The use of officers in schools, though supported by many headteachers, has been seen as controversial because of concerns about the appropriateness of police in an education context, potentially gathering intelligence on young people.
“We need young people to see the police not just as the person who stops them in the street and searches them, even though that may be an absolutely proportionate, legitimate thing to do, but also as someone who can become familiar to them, who can be approachable, who can engage with them day to day within school. It’s a really important part of our approach.”
He said police were also offering a “schools watch” programme, providing safe routes for pupils making their way home after school between 3pm and 6pm, when young people are known to be particularly vulnerable. So far, 78 schools in London have taken up the offer and 40 have turned it down.
The deputy assistant commissioner was giving evidence at a one-day inquiry into knife crime by MPs on the education select committee.

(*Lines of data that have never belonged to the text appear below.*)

(** *** The operations *)

Lemma ok_but s id : server_ok s -> server_inv (but id at_rest) s.
Proof.
  intros [H1 H2 H3 H4 H5]. split; try done. intros i. specialize (H4 i). destruct (Find s i); [|done]. unfold but. by destruct (_ =? _).
Qed.
Lemma ok_rest s id c : server_ok s -> Find s id = Some c -> exists p, at_rest c p.
Proof. intros Hs Hf. pose proof (si_phase _ _ Hs id) as H. rewrite Hf in H. destruct H as (p & _ & H). by exists p. Qed.

Lemma find_in s c : StronglySorted Z.lt (map connection_id_ (connections_ s)) -> In c (connections_ s) -> Find s (connection_id_ c) = Some c.
Proof.
  unfold Find. induction (connections_ s) as [|c0 cs IH]; [done|]. cbn [map List.find]. intros Hs. inversion Hs as [|? ? Hs' Hall]; subst. intros [->|Hin]; [by rewrite Z.eqb_refl|].
  rewrite Forall_forall in Hall. assert (Hlt : connection_id_ c0 < connection_id_ c) by (apply Hall, list_elem_of_In, List.in_map_iff; by exists c).
  rewrite (proj2 (Z.eqb_neq _ _)) by lia. by apply IH.
Qed.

Also giving evidence was the former Ofsted chief inspector Sir Michael Wilshaw, who said stop and search had to be used sensitively because it alienated some groups in society.
Wilshaw said on the rare occasions he had excluded pupils as a headteacher, he was often “committing them to a miserable few years afterwards. We realised very quickly even if they went to a decent pupil referral unit … they were in great danger of being drawn into crime.”
He said he believed school funding cuts had led to an increase in exclusions. Previously, schools would have been able to afford to run a therapeutic or learning support unit on site for challenging pupils, who would not have to be excluded. “I could not afford that facility now,” said Wilshaw.